Big data can be immensely powerful, but only if it can be efficiently used. Otherwise its sheer volume – whether from satellites, genomes or Twitter – becomes a bottleneck in the scientific process. So when scientists are faced with the sorts of massive datasets now available, knowing how to start analyzing them can be daunting, if not downright impossible.

That’s where Sangmi Pallickara and her research come in. A recent winner of a National Science Foundation CAREER Award and an assistant professor of computer science in Colorado State University’s College of Natural Sciences, Pallickara is working on numerous programs to help make big data usable.

Show me the data

“When you have a peta-scale dataset, you have no idea what data you have,” she says from her sunny office on the fourth floor of the Computer Science Building on campus. (For scale, a petabyte is 1,000 terabytes. A whole lot of data.) And to make matters more challenging, with such a large quantity, “if you want to run an analysis task, you have to identify portions of the dataset that you want to run it on.”

So how do you even find a starting place? Pallickara has several solutions. One of the projects she leads, GeoLens, creates interactive visual interfaces for these huge datasets, making them easier to slice and dice into analysis-ready pieces.

Agile models

Having an approachable interface for the data is key, but users must then be able to analyze it. This is where powerful models are needed – to turn tremendous amounts of observational data into larger, comprehensible pictures and predictions. Pallickara’s CAREER Award will focus on building these sorts of large models. She will be working specifically with spatiotemporal data – data that have both location and time properties, such as greenhouse gas measurements or traffic jam information.

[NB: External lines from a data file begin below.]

Lemma numeric_expression e : forall sc c, numeric sc e = true -> accepted (GenerateExpression e) sc c ->
  is_Some (expr_code (env_of c) e).
Proof.
  induction e as [op l r t IHl IHr|op r IHr|v args t IH|v t|v ty t|args t|t|l r t IHl IHr|l s e t IHl IHs IHe]
    using Expression_ind'; intros sc c Hn Hacc; try discriminate; destruct Hacc as (Hf & Hs & c' & a & Hrun).
  - destruct r as [r|]; [|done]. cbn in Hn, Hrun. apply andb_true_iff in Hn as [[Hl Hr]%andb_true_iff Hc%bool_decide_eq_true].
    apply go_seq in Hrun as (c1 & u1 & H1 & Hrun). destruct (IHl sc c Hl) as [cl Hcl]; [by split_and!; eauto|].
    pose proof (expr_generates _ _ _ Hcl c (conj Hf eq_refl)) as R1. unfold appends in R1. rewrite R1 in H1. injection H1 as <-.
    apply go_seq in Hrun as (c2 & u2 & H2 & Hrun). assert (ready (env_of c) (emits cl c)) as Hrdy by by apply ready_emits.
    destruct (IHr r eq_refl sc (emits cl c) Hr) as [cr Hcr]; [split_and!; [by destruct c..|by eauto]|].
    rewrite env_of_emits in Hcr. pose proof (expr_generates _ _ _ Hcr _ Hrdy) as R2. unfold appends in R2. cbn in H2. rewrite R2 in H2. injection H2 as <-.
    apply go_seq in Hrun as (c3 & str & H3 & Hrun). rewrite (concat_run op l r _ false) in H3; [|rewrite <- Hc, <- Hs; by destruct c].
    injection H3 as <- <-. apply numeric_operator in Hrun as [co Hco]. subst sc. cbn. rewrite Hcl. cbn. rewrite Hcr. cbn. rewrite Hc. cbn.
    rewrite Hco. by eexists.
  - destruct r as [r|]; [|done]. cbn in Hn, Hrun. apply go_seq in Hrun as (c1 & u1 & H1 & Hrun).
    destruct (IHr r eq_refl sc c Hn) as [cr Hcr]; [by split_and!; eauto|]. apply numeric_unary in Hrun as [cu Hcu].
    cbn. rewrite Hcr. cbn. rewrite Hcu. by eexists.
  - cbn in Hn. destruct args as [|arg []]; try discriminate. apply Forall_inv in IH.
    destruct (String.eqb_spec v "emit") as [->|]; [|done]. cbn in Hn. apply andb_true_iff in Hn as [Hn Hs'%bool_decide_eq_true].
    cbn in Hrun. unfold generateCall in Hrun. cbn in Hrun. apply go_seq in Hrun as (c1 & u1 & H1 & Hrun).
    destruct (IH sc c Hn) as [cr Hcr]; [by split_and!; eauto|]. subst sc.
    cbn. unfold call_code. cbn. rewrite Hcr. cbn. rewrite Hs'. by eexists.
  - cbn in Hrun |- *. unfold generateIdentifier in Hrun. destruct (GetBlockchainContextVariable v).
    + destruct (context_opcode v); [by eexists | done].
    + apply go_seq in Hrun as (c1 & c2 & [= <- <-] & Hrun). destruct Hf as [f Hf]. rewrite Hf in Hrun.
      destruct (LocalOffsets c !! v); [by eexists | done].
  - destruct ty; try discriminate. by eexists.
Qed.

Lemma numeric_exp_code e sc c : numeric sc e = true -> accepted (GenerateExpression e) sc c ->
  exists ce, exp_code (FunctionIndex c) (StringTable c) (CurrentScope c) (slots_of c) e = Some ce /\ appends (GenerateExpression e) c ce.
Proof.
  intros Hn Ha. destruct (numeric_expression e sc c Hn Ha) as [ce H]. exists ce. split; [exact H|].
  apply exp_run; [|exact H]. apply Ha.
Qed.

(** The first part of a sequence is accepted. *)
Lemma accepted_first {A B} (p : G A) (f : A -> G B) sc c : accepted (p ≫= f) sc c -> accepted p sc c.
Proof.
  intros (Hf & Hs & c' & b & Hrun). apply go_seq in Hrun as (c1 & a & H1 & _). by split_and!; eauto.
Qed.

(** And what follows, where the first part ends. *)
Lemma accepted_next {A B} (p : G A) (f : A -> G B) sc c c1 a :
  accepted (p ≫= f) sc c -> p c = Ret (c1, a) -> CurrentFunction c1 = CurrentFunction c -> CurrentScope c1 = CurrentScope c ->
  accepted (f a) sc c1.
Proof.
  intros (Hf & Hs & c' & b & Hrun) Hp Hf1 Hs1. rewrite (gen_bind_run _ _ _ _ _ Hp) in Hrun.
  split_and!; [by rewrite Hf1 | congruence | by eauto].
Qed.

Lemma finish_function x c : CurrentFunction (finish x c) = CurrentFunction c.
Proof. by destruct c. Qed.

Lemma finish_scope x c : CurrentScope (finish x c) = CurrentScope c.
Proof. by destruct c. Qed.

Definition coded (s : Statement) : Prop :=
  forall sc c, numeric_stmt sc s = true -> accepted (generateStatement s) sc c -> is_Some (stmt_at c s).

Lemma seq_coded l : Forall coded l -> forall sc c, forallb (numeric_stmt sc) l = true ->
  accepted (run_all l) sc c -> is_Some (seq_at c l).
Proof.
  induction 1 as [|s l Hs _ IH]; intros sc c Hn Ha; [by eexists|].
  cbn in Hn. apply andb_true_iff in Hn as [Hns Hnl]. cbn [run_all] in Ha.
  destruct (Hs sc c Hns (accepted_first _ _ _ _ Ha)) as [x Hx].
  pose proof (stmt_run s c x (proj1 Ha) Hx) as Hd.
  destruct (IH sc (finish x c) Hnl) as [y Hy].
  { exact (accepted_next _ (fun _ => run_all l) _ _ _ _ Ha Hd (finish_function _ _) (finish_scope _ _)). }
  rewrite seq_at_finish in Hy. unfold seq_at. cbn. unfold stmt_at in Hx. rewrite Hx. cbn. rewrite Hy. by eexists.
Qed.

Lemma block_coded b sc c : all_block coded b -> block_numeric numeric_stmt sc b = true ->
  accepted (generateBlock b) sc c -> is_Some (block_at c b).
Proof.
  destruct b as [l scope]. intros Hb Hn (Hf & Hs & c' & a & Hrun).
  unfold generateBlock, in_block in Hrun. apply go_seq in Hrun as (c1 & c2 & [= <- <-] & Hrun).
  apply go_seq in Hrun as (c1 & u1 & [= <-] & Hrun). apply go_seq in Hrun as (c2 & u2 & Hrun & _).
  destruct (seq_coded l Hb (scope :: sc) (with_Scope (scope :: CurrentScope c) c) Hn) as [x Hx].
  { split_and!; [by destruct c | destruct c; cbn in *; congruence | by eauto]. }
  exists x. rewrite <- Hx. by destruct c.
Qed.

(** The body of a conditional or of a loop, after a chunk. *)
Lemma chunk_coded {B} b (f : unit -> G B) sc c l ps lo :
  all_block coded b -> block_numeric numeric_stmt sc b = true ->
  accepted (x ← generateBlock b; f x) sc (finish (MkChunk l ps lo) c) ->
  exists x, block_code (stmt_code (FunctionIndex c) (StringTable c)) (CurrentScope c) lo
              (length (Instructions c) + length l)%nat (loop_of c) b = Some x
    /\ accepted (f ()) sc (finish (MkChunk (l ++ code x) (ps ++ map (Nat.add (length l)) (breaks x)) (after x)) c).
Proof.
  intros Hb Hn Ha. destruct (block_coded b sc _ Hb Hn (accepted_first _ _ _ _ Ha)) as [x Hx].
  rewrite block_at_finish in Hx. exists x. split; [done|].
  eapply accepted_next; [exact Ha | | by rewrite !finish_function | by rewrite !finish_scope].
  apply chunk_run; [|by destruct Ha as [Hf _]; rewrite finish_function in Hf | exact Hx].
  apply List.Forall_forall. intros. apply stmt_run.
Qed.

Lemma if_coded cond b eb t : all_block coded b -> (forall x, eb = Some x -> all_block coded x) -> coded (IfStmt cond b eb t).
Proof.
  intros Hb Heb sc c Hn Ha. cbn [numeric_stmt] in Hn. apply andb_true_iff in Hn as [[Hnc Hnb]%andb_true_iff Hne].
  cbn [generateStatement] in Ha. unfold generateIf in Ha.
  destruct (numeric_exp_code cond sc c Hnc (accepted_first _ _ _ _ Ha)) as (cc & Hcc & Hr).
  unfold accepted in Ha. rewrite (test_run _ cc) in Ha by done.
  assert (accepted (generateBlock b ;; match eb with
    | Some eb => jumpIndex ← emit_jump JUMP; elseStart ← here;
        patch (Z.of_nat (length (Instructions c) + length (cc ++ [instr ISZERO]))) elseStart;;
        generateBlock eb;; endIndex ← here; patch jumpIndex endIndex
    | None => endIndex ← here; patch (Z.of_nat (length (Instructions c) + length (cc ++ [instr ISZERO]))) endIndex
    end) sc (finish (MkChunk (test_code cc 0) [] (slots_of c)) c)) as Ha'.
  { destruct Ha as (Hf & Hs & Hrun). split_and!; [by rewrite finish_function | by rewrite finish_scope | exact Hrun]. }
  apply chunk_coded in Ha' as (x & Hx & Ha'); [|done..]. rewrite length_test, Nat.add_assoc in Hx.
  unfold stmt_at. cbn. rewrite Hcc. cbn. rewrite Hx. cbn. destruct eb as [eb|]; [|by eexists].
  set (els := (length (Instructions c) + length cc + 3 + length (code x) + 2)%nat).
  destruct Ha' as (Hf & Hs & c' & a & Hrun).
  erewrite gen_bind_run in Hrun by (apply jump_at; reflexivity).
  erewrite gen_bind_run in Hrun by (apply (here_at _ _ _ _ els); unfold els; lengths).
  erewrite gen_bind_run in Hrun by (apply (patch_run _ _ (cc ++ [instr ISZERO]) 0 (instr JUMPC :: code x ++ [push_at 0; instr JUMP]));
    first [done | lists]).
  destruct (chunk_coded eb (fun _ => e ← here; patch (Z.of_nat (length (Instructions c) + length (test_code cc 0 ++ code x))) e)
    sc c _ _ _ (Heb eb eq_refl) Hne ltac:(split_and!; [by rewrite finish_function in * | by rewrite finish_scope in * | by eexists _, _; exact Hrun]))
    as (y & Hy & _).
  cbn [after] in Hy.
  replace (_ + length _)%nat with els in Hy by (unfold els; lengths). fold els. rewrite Hy. by eexists.
Qed.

The research empowered by this award will allow rapid construction of ad hoc models that can be quickly assessed, refined and deployed. The end goal is to build models that can predict what will happen, and when.

Where the rubber meets the road

Pallickara, who came to CSU by way of Florida, New York and Korea, has a background in distributed systems and distributed data. This immersed her early on in interdisciplinary research, which has bolstered her research’s impact. Her work has now been supported by the Department of Homeland Security, the National Science Foundation, the Environmental Defense Fund, HP, Amazon and Google.

She partnered with Google and the Environmental Defense Fund and, working with College of Natural Sciences associate biology professor Joe von Fischer, developed a program to map – in multiple dimensions and over time – methane leaks, a major contributor to climate change. The Google Street View mapping program has now been collecting and displaying this data in several large cities around the country.

Another application for Pallickara’s work is integrating “smart city” data into useful, real-world lessons. For example, if a city gathers air quality, weather and traffic data, Pallickara’s programs could help reduce air pollution in real time by targeting small changes, avoiding large infrastructure overhauls. Or if a city monitors local social media posts and traffic around a major public event, a usable interface and streamlined analysis of the data “can really give tremendous power to planners,” she says.

With the right models, programs and interface, she says, “you can really take the data to the next level, which is knowledge discovery.”

Pallickara’s CAREER Award will provide $491,243 over five years to support her work on new models for data. CAREER awards are the NSF’s most prestigious that support early-career faculty.